==== DATA ====

Definition rl_reset_after (h : list (string * string)) : PyExc + Z :=
  py_int (headers_get h "ratelimit-reset" (headers_get h "retry-after" PyNone)).

Definition rl_unlock_after (h : list (string * string)) : PyExc + Z :=
  py_int (headers_get h "retry-after" PyNone).

(** What one turn of the [for] loop leaves behind. *)
Inductive Step : Type :=
| Return (v : Payload)
| Continue (status : Z) (response : ClientResponse).

Open Scope py_scope.

(** The body of [for attempt in range(self.retry_attempts)]. *)
Definition request_attempt (endpoint : string) (response_format : PyVal)
    (attempt : Z) : M Step :=
  acquire ;;;
  response <- session_get (url_of endpoint) ;;
  let status := Response.status response in
  let headers := Response.headers response in
  remaining <- lift (rl_remaining_requests headers) ;;
  reset_after <- lift (rl_reset_after headers) ;;
  let rl_sleep_for :=
    if (remaining =? 0) && negb (status =? 429) then reset_after else 0 in
  if (200 <=? status) && (status <? 300) then
    release rl_sleep_for ;;;
    v <- (fun self => (self, response_as response response_format)) ;;
    ret (Return v)
  else
    rl_sleep_for <-
      (if status =? 429 then
         unlock_after <- lift (rl_unlock_after headers) ;;
         release unlock_after ;;;
         ret rl_sleep_for
       else if 500 <=? status then
         ret (1 + attempt * 2)
       else
         release rl_sleep_for ;;;
         raise (Lib (error_for status) [Some response])) ;;
    (fun self =>
       if attempt =? retry_attempts self - 1
       then release rl_sleep_for self
       else ret tt self) ;;;
    ret (Continue status response).
(** * playlist.py: filters, groups, random sampling and M3U output

    A shallow embedding of [src/playlist.py] and the properties of its
    specification.  Python byte strings are [string]; the interpreter's
    object store is a [gmap] from object identities to [Show] records, so
    that the registry and the Filters share the Shows they refer to; the
    two dictionaries of a [ShowList] are association lists in iteration
    order; exceptions are an explicit outcome that keeps the store as the
    interrupted call left it. *)

From Stdlib Require Import Ascii String ZArith Lia.
From Stdlib Require Import DecimalString.
From stdpp Require Import base list strings gmap sorting.
From Stdlib Require Import Permutation.

(** ** Byte strings *)

(** The newline byte (Python's ["\n"]). *)
Definition LF : ascii := "010"%char.

(** [s.split(sep)] for a one-byte separator: every occurrence of [sep]
    ends a field, so the result is never empty and [n] separators give
    [n + 1] fields. *)
Fixpoint split (sep : ascii) (s : string) : list string :=
  match s with
  | EmptyString => [EmptyString]
  | String c t =>
      if Ascii.eqb c sep then EmptyString :: split sep t
      else match split sep t with
           | h :: r => String c h :: r
           | [] => [String c EmptyString]
           end
  end.

(** [sep.join(parts)]. *)
Fixpoint join (sep : string) (parts : list string) : string :=
  match parts with
  | [] => EmptyString
  | [p] => p
  | p :: rest => p +:+ sep +:+ join sep rest
  end.

(** [parts[-1]] on a list known to be non-empty ([split] never returns
    the empty list, where Python would raise). *)
Fixpoint last_field (parts : list string) : string :=
  match parts with
  | [] => EmptyString
  | [p] => p
  | _ :: rest => last_field rest
  end.
(** [host.substring(0, host.indexOf("."))] *)
Definition account_of (host : string) : string :=
  substring_at (Fin 0) (Fin (indexOf_char "." host)) host.

Record profile : Type := mkProfile {
  account : string;
  username : value;
  password : value
}.

(** [CloudantNode]: [url_host] is [url.parse(host).host] when that is
    truthy; [credentials] is what the host stores for the node. *)
Definition CloudantNode (url_host : string -> option string)
    (n_host : string) (credentials : option obj) : profile :=
  let host := match url_host n_host with Some h => h | None => n_host end in
  mkProfile (account_of host)
    (match credentials with
     | Some c => field_or_undefined "username" c
     | None => VUndefined
     end)
    (match credentials with
     | Some c => field_or_undefined "password" c
     | None => VUndefined
     end).

(** The credentials of a bound service. *)
Record service : Type := mkService {
  host : string;
  service_username : value;
  service_password : value
}.

(** [_getCloudantConfig]: [getNode] is [RED.nodes.getNode] and
    [getService] is [appEnv.getService]. *)
Definition _getCloudantConfig
    (getNode : string -> option profile) (getService : string -> option service)
    (n_service n_cloudant : string) : M (option profile) :=
  if n_service =? "_ext_" then ret (getNode n_cloudant)
  else if negb (n_service =? EmptyString) then
    match getService n_service with
    | Some s =>
        ret (Some (mkProfile (account_of (host s))
                     (service_username s) (service_password s)))
    | None => throw TypeError
    end
  else ret None.
Lemma parse_value_stringify j : printed_ok j.
Proof.
  induction j as [| [] | s | c t | xs IH | fs IH] using json_ind'; intros Hn [|f] r Hf;
    try (simpl in Hf; lia); try reflexivity; try discriminate.
  - unfold stringify, quote. rewrite sapp_cons, parse_value_dquote, parse_chars_quote. done.
  - rewrite stringify_array, sapp_cons, parse_value_lbrack, jsize_array in *.
    destruct xs as [|x xs]; [reflexivity|].
    rewrite sapp_assoc, sapp_cons, sapp_nil_l.
    cbn [num_free forallb] in Hn. pose proof Hn as Hn'. apply andb_prop in Hn' as [Hnx _].
    destruct (stringify_head x Hnx) as (c & t & Ex & Hws & Hc1 & Hc2).
    replace (elems_str (x :: xs)) with (String c t +:+ match xs with [] => EmptyString | _ => String ","%char (elems_str xs) end)
      by (destruct xs; [by rewrite sapp_nil_r | by rewrite <- Ex]).
    rewrite sapp_assoc, sapp_cons. simpl skip_ws. rewrite Hws, bool_decide_eq_false_2 by done.
    rewrite <- sapp_cons, <- sapp_assoc.
    replace (String c t +:+ _) with (elems_str (x :: xs))
      by (destruct xs; [by rewrite sapp_nil_r | by rewrite <- Ex]).
    rewrite parse_elems_printed; [done | done | done | done | lia].
  - rewrite stringify_object, sapp_cons, parse_value_lbrace, jsize_object in *.
    destruct fs as [|[k v] fs]; [reflexivity|].
    rewrite sapp_assoc, sapp_cons, sapp_nil_l.
    assert (Hm : exists t, members_str ((k, v) :: fs) = String dquote t).
    { destruct fs; eexists; reflexivity. }
    destruct Hm as [t Ht]. rewrite Ht, sapp_cons. simpl skip_ws.
    cbv beta iota. rewrite bool_decide_eq_false_2 by done. rewrite <- sapp_cons, <- Ht.
    rewrite parse_members_printed; [done | done | done | done | lia].
Qed.
Lemma find_email l x :
  NoDup (email <$> l) -> x ∈ l -> js_find (fun u => bool_decide (email u = email x)) l = Some x.
Proof.
  intros Hnd Hx. apply js_find_unique; [done | done | by rewrite bool_decide_eq_true_2 |].
  intros y _ Hy. by apply bool_decide_eq_true in Hy.
Qed.

Lemma js_some_email l e :
  js_some (fun u => bool_decide (email u = e)) l = true <-> exists x, x ∈ l /\ email x = e.
Proof.
  rewrite js_some_true. split; intros (x & Hx & He); exists x; split; try done.
  - by apply bool_decide_eq_true in He.
  - by apply bool_decide_eq_true_2.
Qed.

Lemma alter_set_password_emails np i l :
  email <$> alter (set_password np) i l = email <$> l.
Proof.
  revert i. induction l as [|x l IH]; intros [|i]; try done.
  cbn [alter list_alter]. rewrite !fmap_cons. f_equal. apply IH.
Qed.

Lemma nodup_snoc_fresh l x :
  NoDup (email <$> l) -> (forall y, y ∈ l -> email y <> email x) -> NoDup (email <$> l ++ [x]).
Proof.
  intros Hnd Hfresh. rewrite fmap_app. apply NoDup_app. split; [done|]. split; [|apply NoDup_singleton].
  intros e He%list_elem_of_fmap He'. destruct He as (y & -> & Hy).
  rewrite list_fmap_singleton, list_elem_of_singleton in He'. by apply (Hfresh y).
Qed.

Lemma find_email_None l e :
  js_find (fun u => bool_decide (email u = e)) l = None -> forall y, y ∈ l -> email y <> e.
Proof.
  intros E y Hy He. apply js_find_None with (x := y) in E; [|done].
  rewrite bool_decide_eq_true_2 in E; done.
Qed.

End Scans.

#[export] Hint Resolve find_credentials find_email : portal.

Section Specs.
Context {S : Type} `{KVStoreLaws S}.
Implicit Types (s : S) (l : list account).

Lemma signup_spec c d s u b l :
  stored_users s = Some l ->
  signup c d (mkWorld s u b) =
  if js_some (fun x => bool_decide (email x = f_email d)) l
  then (Ok (failure "Email already registered!"), mkWorld s u b)
  else (Ok (success_msg "Account created successfully!"),
        mkWorld (setItem s "users" (encode_users (l ++ [new_user c d]))) u b).
Proof. intros Hl. unfold signup. rewrite (catch_read_users_ok _ _ _ l) by done. by destruct js_some. Qed.

Lemma login_spec c em pw s u b l :
  stored_users s = Some l ->
  login c em pw (mkWorld s u b) =
  match js_find (credentials_match em pw) l with
  | Some f =>
      (Ok success_only,
       mkWorld (setItem (setItem s "token" (make_token c (derive_role f))) "user"
                  (encode_account (derive_role f))) (Some (derive_role f)) b)
  | None => (Ok (failure "Invalid email or password"), mkWorld s u b)
  end.
Proof. intros Hl. unfold login. rewrite (catch_read_users_ok _ _ _ l) by done. by destruct js_find. Qed.

Lemma loginWithGoogle_spec c g s u b l :
  stored_users s = Some l ->
  loginWithGoogle c g (mkWorld s u b) =
  let '(f, ins) := google_target c g l in
  let s1 := match ins with Some l' => setItem s "users" (encode_users l') | None => s end in
  (Ok success_only,
   mkWorld (setItem (setItem s1 "token" (make_token c (derive_role f))) "user"
              (encode_account (derive_role f))) (Some (derive_role f)) b).
Proof.
  intros Hl. unfold loginWithGoogle, google_target. rewrite (catch_read_users_ok _ _ _ l) by done.
  by destruct js_find.
Qed.

Lemma changePassword_spec t np s u b l :
  stored_users s = Some l ->
  changePassword t np (mkWorld s u b) =
  match js_find (fun x => bool_decide (email x = t)) l with
  | None => (Ok (failure "User not found"), mkWorld s u b)
  | Some _ =>
      (Ok (success_msg "Password changed successfully!"),
       mkWorld (setItem s "users" (encode_users
                 (alter (set_password np)
                    (Z.to_nat (js_findIndex (fun x => bool_decide (email x = t)) l)) l))) u b)
  end.
Proof.
  intros Hl. unfold changePassword. rewrite (catch_read_users_ok _ _ _ l) by done.
  destruct (js_findIndex_find (fun x => bool_decide (email x = t)) l)
    as [[-> ->] | (i & x & -> & -> & _)]; [reflexivity|].
  unfold js_catch, js_bind. simpl. by destruct (Z.eqb_spec (Z.of_nat i) (-1)); [lia|].
Qed.

(** when the stored list does not parse, every handler that reads
    it answers with its own error message ([getAllUsers] with the empty
    list) and changes nothing. *)
(** Text that [JSON.parse] rejects decodes to no list. *)
Lemma stored_users_unparsable (s : S) :
  Json.parse (or_default (getItem s "users") "[]") = None -> stored_users s = None.
Proof. intros Hp. unfold stored_users, decode_users. by rewrite Hp. Qed.

Lemma corrupt_store_handlers c s u b :
  stored_users s = None ->
  (forall d, signup c d (mkWorld s u b) = (Ok (failure "Error creating account"), mkWorld s u b)) /\
  (forall em pw, login c em pw (mkWorld s u b) = (Ok (failure "Error logging in"), mkWorld s u b)) /\
  (forall g, loginWithGoogle c g (mkWorld s u b) =
             (Ok (failure "Error logging in with Google"), mkWorld s u b)) /\
  (forall t np, changePassword t np (mkWorld s u b) =
                (Ok (failure "Error changing password"), mkWorld s u b)) /\
  getAllUsers (mkWorld s u b) = (Ok [], mkWorld s u b).
Proof.
  intros Hl. repeat split; intros;
    try (unfold signup, login, loginWithGoogle, changePassword; by apply catch_read_users_err).
  cbv [getAllUsers js_catch read_users js_bind js_get storage]. by rewrite Hl.
Qed.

====

WORK REQUIRED »
Reply with every line of the listing that has the string "playlist".

EXPECTED ANSWER »
(** * playlist.py: filters, groups, random sampling and M3U output
    A shallow embedding of [src/playlist.py] and the properties of its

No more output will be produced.